Welcome to New York City where the Taxi and Limousine Commission decides who can drive a taxi and how much he may charge for the ride. It’s no small industry that the TLC controls: According to the New York City Taxicab Fact Book published by Schaller Consulting, in 2005 there were more than 241 million passengers and a total revenue of more than $1.8 billion for the taxicab industry.

Taxicab numbers in New York City have been restricted since 1937, when, as the fact book explains, “to address the problems of oversupply … the City Board of Aldermen enacted an ordinance … that froze the number of taxi licenses at 13,595, the number then outstanding.” Today there are still only approximately 13,000 yellow cabs in operation. The cost of a medallion — permission from the city to drive a taxicab — “reached record-high levels in 2005, $336,000 for individual medallions and $379,000 for corporate medallions.”

So while free-market proponents triumphed over natural-monopoly apologists in the electricity, phone, and even airline industries — all of which were deregulated across the country — lobbyists for the city’s taxicab owners still manage to convince our politicians that surface transportation in New York should remain a cartel. Pan Am really hired the wrong lobbyists.

Are New Yorkers getting good service in exchange for having the government restrict taxicab numbers? According to the fact book, “taxis receive relatively low ratings for being able to get a cab when you want one, value for the money, safety from accidents, driver understanding of directions and driver courtesy.” In addition, “passengers filed 17,350 complaints with TLC in fiscal year 2005. Traffic violations, service refusals and rudeness head the list of complaints.”

On a more basic level there is the question of why the city should be restricting taxicab numbers. Why is New York City different from places such as Seattle and San Diego, where, as Gaurav Tiwari of the University of Missouri’s Center for Transportation Studies notes in a 2005 paper, “there are no entry and exit conditions … thus giving rise to an open market oriented economic model”?

Mr. Tiwari notes that in New York City “for more than five decades, no new taxi licenses have been issued making the taxicab medallion the central symbol of the regulatory system.” He concludes that “the growth of the taxi demand in New York City far outstrips its supply leading to highly inflated medallion prices. Policy makers must revisit the demand requirements and initiate a more open-market oriented regulatory approach.”

To be sure, it’s important to acknowledge the standard arguments against ending this monopoly:

(1) Traffic: It is said that more cabs mean more traffic. But you can’t move in midtown at rush hour anyway, and you certainly can’t find any cabs at that time either. If traffic is the concern, then restrict the number of cars coming into the city. Cabs are used by city dwellers. As the Taxicab Fact Book details, 71% of all taxi rides transport Manhattan residents.

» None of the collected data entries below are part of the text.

(** The loop of the 247-only pass over the ranks that no diagnostic
    covers: it handles the ranks before the first that interrupts it. *)
Lemma lookups_247_spec (m : gmap Z entry) missing :
  forall r,
    exists o r' only,
      for_each missing (lookup_247 browser tabs year m) r = (o, r')
      /\ diagnostics r' = diagnostics r
      /\ skipped r' = skipped r
      /\ list_failures r' = list_failures r
      /\ o = (if forallb (fun rank => negb (breaks tabs m (diagnostics r) rank)) missing
              then Val tt else Raised)
      /\ fetched r' = (fetched r ++ only)%list
      /\ (forall x, x ∈ not_found r'
                    <-> x ∈ not_found r
                        \/ exists rank, x = (year, Only247, rank)
                                        /\ rank ∈ before_first (breaks tabs m (diagnostics r)) missing
                                        /\ m !! rank = None)
      /\ (forall u, u ∈ only ->
            exists rank e,
              rank ∈ up_to_first (breaks tabs m (diagnostics r)) missing
              /\ m !! rank = Some e /\ url e = u
              /\ already_scraped (diagnostics r) u = false
              /\ tab_opens (tabs u) = true)
      /\ (forall rank e,
            rank ∈ before_first (breaks tabs m (diagnostics r)) missing ->
            m !! rank = Some e ->
            url e ∈ only \/ already_scraped (diagnostics r) (url e) = true)
      /\ (NoDup missing ->
          (forall rank1 rank2 e1 e2,
             rank1 ∈ missing -> rank2 ∈ missing ->
             m !! rank1 = Some e1 -> m !! rank2 = Some e2 ->
             url e1 = url e2 -> rank1 = rank2) ->
          NoDup only).
Proof.
  induction missing as [|rank missing IH]; intros r.
  - exists (Val tt), r, []. cbn. rewrite app_nil_r.
    repeat split; auto.
    + intros [H|(rk & _ & H & _)]; [assumption | now apply elem_of_nil in H].
    + intros u Hu. now apply elem_of_nil in Hu.
    + intros rk e Hr. now apply elem_of_nil in Hr.
    + intros _ _. constructor.
  - cbn [for_each]. unfold bind at 1. rewrite lookup_247_eq.
    cbn [forallb before_first up_to_first].
    destruct (m !! rank) as [player|] eqn:Hrank.
    + destruct (already_scraped (diagnostics r) (url player)) eqn:Hal; cbn [negb andb].
      * (* recorded by a diagnostic: the rank is passed over *)
        assert (Hbr : breaks tabs m (diagnostics r) rank = false)
          by (unfold breaks; rewrite Hrank, Hal; reflexivity).
        rewrite Hbr. cbn [negb andb].
        destruct (IH r) as (o & r' & only & E & D & S & L & O & F & N & U1 & U2 & U3).
        exists o, r', only. rewrite E.
        split; [reflexivity|]. split; [assumption|]. split; [assumption|].
        split; [assumption|]. split; [assumption|]. split; [assumption|].
        split; [|split; [|split]].
        -- intros x. rewrite N. split.
           ++ intros [H|(rk & H1 & H2 & H3)]; [auto|]. right. exists rk.
              split; [assumption|]. split; [now right | assumption].
           ++ intros [H|(rk & H1 & H2 & H3)]; [auto|].
              apply elem_of_cons in H2 as [-> | H2]; [congruence|]. right. eauto.
        -- intros u Hu. destruct (U1 u Hu) as (rk & e & H1 & H2).
           exists rk, e. split; [now right | assumption].
        -- intros rk e Hr He. apply elem_of_cons in Hr as [-> | Hr]; [|eauto].
           rewrite Hrank in He. injection He as <-. now right.
        -- intros Hnd Hinj. apply NoDup_cons in Hnd as [_ Hnd]. apply U3; [assumption|].
           intros rank1 rank2 e1 e2 H1 H2. apply Hinj; now right.
      * destruct (tab_opens (tabs (url player))) eqn:Hopen; cbn [negb andb].
        -- assert (Hbr : breaks tabs m (diagnostics r) rank
                          = negb (tab_closes (tabs (url player))))
             by (unfold breaks; rewrite Hrank, Hal, Hopen; reflexivity).
           rewrite Hbr.
           destruct (tab_closes (tabs (url player))) eqn:Hclose; cbn [negb andb].
           ++ (* fetched, and its row added *)
              match goal with
              | |- context [for_each missing _ ?r1] =>
                  destruct (IH r1) as (o & r' & only & E & D & S & L & O & F & N & U1 & U2 & U3)
              end.
              cbn [diagnostics fetched not_found skipped list_failures] in *.
              exists o, r', (url player :: only). rewrite E.
              split; [reflexivity|]. split; [assumption|]. split; [assumption|].
              split; [assumption|]. split; [assumption|].
              split; [rewrite F, <- app_assoc; reflexivity|].
              split; [|split; [|split]].
              ** intros x. rewrite N. split.
                 --- intros [H|(rk & H1 & H2 & H3)]; [auto|]. right. exists rk.
                     split; [assumption|]. split; [now right | assumption].
                 --- intros [H|(rk & H1 & H2 & H3)]; [auto|].
                     apply elem_of_cons in H2 as [-> | H2]; [congruence|]. right. eauto.
              ** intros u Hu. apply elem_of_cons in Hu as [-> | Hu].
                 --- exists rank, player. split; [now left|]. auto.
                 --- destruct (U1 u Hu) as (rk & e & H1 & H2).
                     exists rk, e. split; [now right | assumption].
              ** intros rk e Hr He. apply elem_of_cons in Hr as [-> | Hr].
                 --- rewrite Hrank in He. injection He as <-. left. now left.
                 --- destruct (U2 rk e Hr He) as [H|H]; [left; now right | now right].
              ** intros Hnd Hinj. apply NoDup_cons in Hnd as [Hfresh Hnd].
                 apply NoDup_cons. split.
                 --- intros Hin. destruct (U1 _ Hin) as (rk & e & H1 & H2 & H3 & _).
                     assert (Hrk : rk ∈ missing).
                     { clear -H1. revert H1.
                       generalize (breaks tabs m (diagnostics r)). intros f.
                       induction missing as [|x l IHl]; cbn [up_to_first]; intros H;
                         [now apply elem_of_nil in H|].
                       apply elem_of_cons in H as [-> | H]; [now left|]. right.
                       destruct (f x); [now apply elem_of_nil in H | auto]. }
                     assert (rk = rank) as ->; [|contradiction].
                     apply (Hinj rk rank e player); [now right | now left | assumption..].
                 --- apply U3; [assumption|].
                     intros rank1 rank2 e1 e2 H1 H2. apply Hinj; now right.
           ++ (* fetched, but the tab does not close: the loop is left *)
              eexists Raised, _, [url player]. split; [reflexivity|].
              cbn [diagnostics fetched not_found skipped list_failures].
              repeat split; auto.
              ** intros [H|(rk & _ & H & _)]; [assumption | now apply elem_of_nil in H].
              ** intros u Hu. apply list_elem_of_singleton in Hu as ->.
                 exists rank, player. split; [now left|]. auto.
              ** intros rk e Hr. now apply elem_of_nil in Hr.
              ** intros _ _. apply NoDup_singleton.
        -- (* the tab does not open: the loop is left *)
           assert (Hbr : breaks tabs m (diagnostics r) rank = true)
             by (unfold breaks; rewrite Hrank, Hal, Hopen; reflexivity).
           rewrite Hbr. cbn [negb andb].
           exists Raised, r, []. rewrite app_nil_r. repeat split; auto.
           ++ intros [H|(rk & _ & H & _)]; [assumption | now apply elem_of_nil in H].
           ++ intros u Hu. now apply elem_of_nil in Hu.
           ++ intros rk e Hr. now apply elem_of_nil in Hr.
           ++ intros _ _. constructor.
    + (* not on the list: reported *)
      assert (Hbr : breaks tabs m (diagnostics r) rank = false)
        by (unfold breaks; rewrite Hrank; reflexivity).
      rewrite Hbr. cbn [negb andb].
      match goal with
      | |- context [for_each missing _ ?r1] =>
          destruct (IH r1) as (o & r' & only & E & D & S & L & O & F & N & U1 & U2 & U3)
      end.
      cbn [diagnostics fetched not_found skipped list_failures] in *.
      exists o, r', only. rewrite E.
      split; [reflexivity|]. split; [assumption|]. split; [assumption|].
      split; [assumption|]. split; [assumption|]. split; [assumption|].
      split; [|split; [|split]].
      * intros x. rewrite N, elem_of_app, list_elem_of_singleton. split.
        -- intros [[H | ->]|(rk & H1 & H2 & H3)]; [auto| |].
           ++ right. exists rank. split; [reflexivity|]. split; [now left | assumption].
           ++ right. exists rk. split; [assumption|]. split; [now right | assumption].
        -- intros [H|(rk & H1 & H2 & H3)]; [auto|].
           apply elem_of_cons in H2 as [-> | H2]; [left; now right|]. right. eauto.
      * intros u Hu. destruct (U1 u Hu) as (rk & e & H1 & H2).
        exists rk, e. split; [now right | assumption].
      * intros rk e Hr He. apply elem_of_cons in Hr as [-> | Hr]; [congruence | eauto].
      * intros Hnd Hinj. apply NoDup_cons in Hnd as [_ Hnd]. apply U3; [assumption|].
        intros rank1 rank2 e1 e2 H1 H2. apply Hinj; now right.
Qed.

(2) Pollution: Some say more cabs mean more smoke. But as with traffic, if you’re concerned about pollution, then target cars, not cabs.

(3) Safety: Regulation is needed to ensure that taxicab drivers aren’t murderers or rapists. True, but safety isn’t an argument for restricting the number of cabs.

(4) Prices: Some say cab fares will rise if the industry is deregulated. But the evidence from other industries is not on their side. The airline industry, despite its bumps, is a good comparison here. Before the skies were opened up to competition, the same dire predictions about rising prices and warnings of the hardships commuters would face were heard. But after deregulation, prices actually fell, more people started flying, service standards increased, and air travel became safer.

What regulating the taxicab industry does do is prevent those who wish to drive for a lower price from picking up consumers who can afford only a lower price. Competition is in the public interest. It raises standards. With private, non-yellow car services that you can book on the phone, the drivers are usually polite — or at least more polite than taxi drivers. The seats are clean, and the air conditioning actually works. They know if you get bad service you’ll call a different company next time.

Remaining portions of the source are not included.